*** Opening of DATA ***
(** The generation loop yields one address per round. *)
Lemma generate_signers_length n i acc :
  rets (fun r => match r with
                 | Ok l => length l = (length acc + n)%nat
                 | Err _ => True
                 end) (generate_signers n i acc).
Proof.
  revert i acc. induction n as [|n IH]; intros i acc; cbn [generate_signers].
  { simpl. lia. }
  eapply rets_bind; [apply rets_True|]. intros [a|e] _; [|done].
  specialize (IH (i + 1) (acc ++ [a])). revert IH. rewrite length_app. simpl.
  replace (length acc + 1 + n)%nat with (length acc + S n)%nat by lia. done.
Qed.

Context `{KGF : !GeneratorFrame}.

Lemma generate_signers_view n i acc : keeps view (generate_signers n i acc).
Proof.
  revert i acc. induction n as [|n IH]; intros i acc; [done|]. cbn [generate_signers].
  apply keeps_bind; [apply ks_Generate_view|]. intros [a|e]; [apply IH|done].
Qed.

Lemma insert_cases name size url secret treasury signers h smin srefill tmin w r w' :
  run (insert name size url secret treasury signers h smin srefill tmin) w = Done r w' ->
  w_pool w' = w_pool w /\ sent_log (w_hist w') = sent_log (w_hist w) /\
  ((is_ok r = false /\ w_db w' = w_db w) \/
   exists id row now, (forall x, r = Ok x -> x = id) /\ (exists h, id = env_uuid h) /\
     w_db w' = with_signers (add_signers signers id now (db_signers (w_db w)))
                 (with_apps (<[id := row]> (db_apps (w_db w))) (w_db w)) /\
     db_apps (w_db w) !! id = None /\
     no_row (fun r => String.eqb (a_bearer_token_hash r) h) (db_apps (w_db w)) = true /\
     a_name row = name /\ a_pool_size row = size /\ a_treasury_address row = lowerHex treasury /\
     a_bearer_token_hash row = h /\ a_disabled row = false /\ policy_stored smin srefill tmin row /\
     NoDup (List.map lowerHex signers) /\
     forall a, a ∈ signers -> db_signers (w_db w) !! lowerHex a = None).
Proof.
  unfold insert. intros H.
  apply (txn2_cases
    (insert_app_stmt name size url secret treasury h smin srefill tmin)
    (fun appID => copy_signers signers appID)
    (fun appID c => match c with Ok _ => Ret (Ok appID) | Err e => Ret (Err e) end)) in H
    as [(e & -> & Hv)|(id & c & w2 & Hr & Hp & Ht & Hdb)].
  { injection Hv as -> -> ->. auto. }
  assert (w' = w2 /\ (forall x, r = Ok x -> x = id) /\ (is_ok c = false -> is_ok r = false))
    as (-> & Hid & Hc).
  { destruct c as [u|e]; injection Hr as <- <-; (split; [done|split; [|done]]); by intros x [= ->]. }
  split; [done|]. split; [done|].
  destruct Hdb as [[E ->]|(now & h1 & h2 & y & db1 & S1 & S2)]; [by left; auto|right].
  apply insert_app_stmt_ok in S1 as (row & Hu & -> & Hf & Hn & H1 & H2 & H3 & H4 & H5 & H6).
  apply copy_signers_ok in S2 as (Hdb & Hnd & Hnew). simpl in *.
  exists id, row, now. rewrite Hdb. split; [done|]. split; [by exists h1|].
  repeat (split; [done|]). done.
Qed.

Lemma callback_secret_view url : keeps view (callback_secret_for url).
Proof.
  unfold callback_secret_for, newCallbackSecret. destruct (String.eqb url ""); [done|].
  apply keeps_bind; [by apply rand_Read_keeps|]. by intros [?|].
Qed.

Lemma newBearerToken_view : keeps view newBearerToken.
Proof.
  unfold newBearerToken. apply keeps_bind; [by apply rand_Read_keeps|]. by intros [?|].
Qed.

Lemma newBearerToken_hash w th w' :
  run newBearerToken w = Done (Ok th) w' -> th.2 = Sum256 th.1 /\ th.1 <> "".
Proof.
  unfold newBearerToken. intros (raw & w1 & _ & [= <- <-])%(try_Done _ _ (EWrap "token rand")).
  done.
Qed.

(** The tables after [Create] are the tables before, or hold the whole app. *)
(** What [insert] did, for a token with this hash, is the creation of an app. *)
Lemma created_by_insert inp id row now token secret treasury signers db db' :
  (exists h, id = env_uuid h) -> token <> "" -> db_apps db !! id = None ->
  db' = with_signers (add_signers signers id now (db_signers db))
          (with_apps (<[id := row]> (db_apps db)) db) ->
  no_row (fun r => String.eqb (a_bearer_token_hash r) (Sum256 token)) (db_apps db) = true ->
  a_name row = TrimSpace (ci_Name inp) -> a_pool_size row = ci_PoolSize inp ->
  a_treasury_address row = lowerHex treasury -> a_bearer_token_hash row = Sum256 token ->
  a_disabled row = false ->
  policy_stored (nonEmptyOrZero (ci_SignerMinBalance inp)) (nonEmptyOrZero (ci_SignerRefillAmount inp))
    (nonEmptyOrZero (ci_TreasuryMinBalance inp)) row ->
  NoDup (List.map lowerHex signers) ->
  (forall a, a ∈ signers -> db_signers db !! lowerHex a = None) ->
  Z.of_nat (length signers) = ci_PoolSize inp ->
  created inp (MkCreateResult id token secret treasury signers) db db'.
Proof.
  intros Huu Hne Hfresh -> Hno Hn Hs Htr Hh Hdis Hpol Hnd Hnew Hlen. split; simpl; try done.
  - exists row. eauto 15.
  - intros i rw Hi Heq. pose proof (no_row_elim _ _ _ _ Hno Hi) as Hc. simpl in Hc.
    by rewrite Heq, String.eqb_refl in Hc.
  - by exists now.
Qed.

Lemma Create_cases inp w r w' :
  run (Create inp) w = Done r w' ->
  w_pool w' = w_pool w /\ sent_log (w_hist w') = sent_log (w_hist w) /\
  ((is_ok r = false /\ w_db w' = w_db w) \/
   exists res, (forall x, r = Ok x -> x = res) /\ created inp res (w_db w) (w_db w')).
Proof.
  intros H.
  assert (forall v, view v = view w -> forall e, Done (Err e) v = Done r w' ->
    w_pool w' = w_pool w /\ sent_log (w_hist w') = sent_log (w_hist w) /\
    ((is_ok r = false /\ w_db w' = w_db w) \/
     exists res, (forall x, r = Ok x -> x = res) /\ created inp res (w_db w) (w_db w'))) as Hearly.
  { intros v Hv e [= <- <-]. injection Hv as -> -> ->. auto. }
  unfold Create in H. destruct (String.eqb _ ""); [by eapply Hearly in H|].
  destruct (_ || _) eqn:Esize; [by eapply Hearly in H|].
  destruct (validateGasPolicy _ _); [|by eapply Hearly in H].
  apply bind_Done in H as ([treasury|e] & w1 & H1 & H);
    apply (keeps_Done view) in H1; try apply ks_Generate_view;
    [|by eapply Hearly in H].
  apply bind_Done in H as ([signers|e] & w2 & H2 & H);
    pose proof H2 as Hlen;
    apply (keeps_Done view) in H2; try apply generate_signers_view; rewrite H1 in H2;
    [|by eapply Hearly in H].
  eapply rets_run in Hlen; [|apply generate_signers_length]. simpl in Hlen.
  apply bind_Done in H as ([th|e] & w3 & H3 & H);
    pose proof H3 as Hth;
    apply (keeps_Done view) in H3; try apply newBearerToken_view; rewrite H2 in H3;
    [|by eapply Hearly in H].
  apply newBearerToken_hash in Hth as [Hth Hne].
  apply bind_Done in H as ([secret|e] & w4 & H4 & H);
    apply (keeps_Done view) in H4; try apply callback_secret_view; rewrite H3 in H4;
    [|by eapply Hearly in H].
  apply bind_Done in H as (r5 & w5 & H5 & H).
  apply insert_cases in H5 as (Hp & Ht & Hdb). injection H4 as Hd4 Hp4 Ht4.
  rewrite Hd4 in Hdb. rewrite Hp4 in Hp. rewrite Ht4 in Ht.
  assert (w5 = w' /\ (is_ok r5 = false -> is_ok r = false) /\
    forall x, r = Ok x -> exists id, r5 = Ok id /\
      x = MkCreateResult id th.1 secret treasury signers) as (-> & Hf & Hr).
  { destruct r5 as [id|e]; injection H as <- <-; (split; [done|split; [done|]]);
      intros x [= <-]; eauto. }
  split; [done|]. split; [done|].
  destruct Hdb as [[E ->]|(id & row & now & Hid & Huu & Hdb & Hfresh & Hno & Hn & Hs & Htr & Hh & Hdis & Hpol & Hnd & Hnew)];
    [by left; auto|right].
  exists (MkCreateResult id th.1 secret treasury signers). split.
  { intros x Hx. destruct (Hr x Hx) as (id' & -> & ->). by rewrite (Hid id' eq_refl). }
  rewrite Hth in Hh, Hno. apply (created_by_insert _ _ row now); try done.
  rewrite Hlen. apply orb_false_iff in Esize as [E1 _]. apply Z.ltb_ge in E1.
  unfold minPoolSize in E1. lia.
Qed.
End theorems.

(** ** Properties *)

Section properties.
Context `{Env : Environment} `{Eth : GoEthereum} `{PG : Postgres}.
Context `{KG : !KeystoreGenerator} `{KGF : !GeneratorFrame}.

(** [validateGasPolicy] accepts two decimal amounts exactly when both are
    zero (top-ups off) or the refill is above a positive threshold. *)
Theorem validateGasPolicy_spec m r :
  0 <= m -> 0 <= r ->
  (validateGasPolicy (bigint_String m) (bigint_String r) = Ok tt <->
   (m = 0 /\ r = 0) \/ (0 < m /\ m < r)).
Proof.
  intros Hm Hr. rewrite validateGasPolicy_cases, !parseUintOrZero_String by done. done.
Qed.

(** C29 [Create] is all or nothing: whatever the outcome, and also when the
    commit reports an error, the tables are unchanged or hold the complete app
    — its row with the hash of the returned token and exactly [PoolSize] new,
    distinct signer rows — and nothing else changed; on success they hold it. *)
Theorem Create_atomic inp w r w' :
  run (Create inp) w = Done r w' ->
  w_pool w' = w_pool w /\ sent_log (w_hist w') = sent_log (w_hist w) /\
  ((is_ok r = false /\ w_db w' = w_db w) \/
   exists res, (forall x, r = Ok x -> x = res) /\ created inp res (w_db w) (w_db w')).
Proof. apply Create_cases. Qed.

Lemma app_by_hash_unique db se h id row :
  db_apps db !! id = Some row -> a_bearer_token_hash row = h ->
  (forall i r, db_apps db !! i = Some r -> a_bearer_token_hash r = h -> i = id) ->
  app_by_hash h se db = Ok (MkIdentity id (a_pool_size row) (a_disabled row)).
Proof.
  intros Hid Hh Hu. unfold app_by_hash.
  set (f := fun (_ : string) (r : app_row) => String.eqb (a_bearer_token_hash r) h).
  assert (forall i r, (i, r) ∈ rows_where f (db_apps db) <-> i = id /\ r = row) as Hel.
  { intros i r. rewrite rows_where_elem. unfold f. rewrite String.eqb_eq. split.
    - intros [Hi He]. assert (i = id) as -> by eauto. split; congruence.
    - by intros [-> ->]. }
  destruct (rows_where f (db_apps db)) as [|[i r] l].
  - exfalso. eapply (not_elem_of_nil (id, row)). by apply Hel.
  - destruct (Hel i r) as [[-> ->] _]; [by left|done].
Qed.

Lemma created_app_by_hash inp res db db' se :
  created inp res db db' ->
  app_by_hash (Sum256 (cr_BearerToken res)) se db'
    = Ok (MkIdentity (cr_AppID res) (ci_PoolSize inp) false).
Proof.
  intros Hc. destruct (cre_app _ _ _ _ Hc) as (row & Ha & _ & <- & _ & Hh & <- & _).
  apply app_by_hash_unique; [by rewrite Ha, lookup_insert_eq|done|].
  intros i r. rewrite Ha. destruct (decide (i = cr_AppID res)) as [->|Hne]; [done|].
  rewrite lookup_insert_ne by done. intros Hi Hr. by destruct (cre_token _ _ _ _ Hc i r Hi).
Qed.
*** Close of DATA ***
PROBLEM DESCRIPTION: Write out exactly the final stretch of the records: the line containing "apply app_by_hash_unique; [by" and every line after it, through the last, and nothing else.

RESULT:
  apply app_by_hash_unique; [by rewrite Ha, lookup_insert_eq|done|].
  intros i r. rewrite Ha. destruct (decide (i = cr_AppID res)) as [->|Hne]; [done|].
  rewrite lookup_insert_ne by done. intros Hi Hr. by destruct (cre_token _ _ _ _ Hc i r Hi).
Qed.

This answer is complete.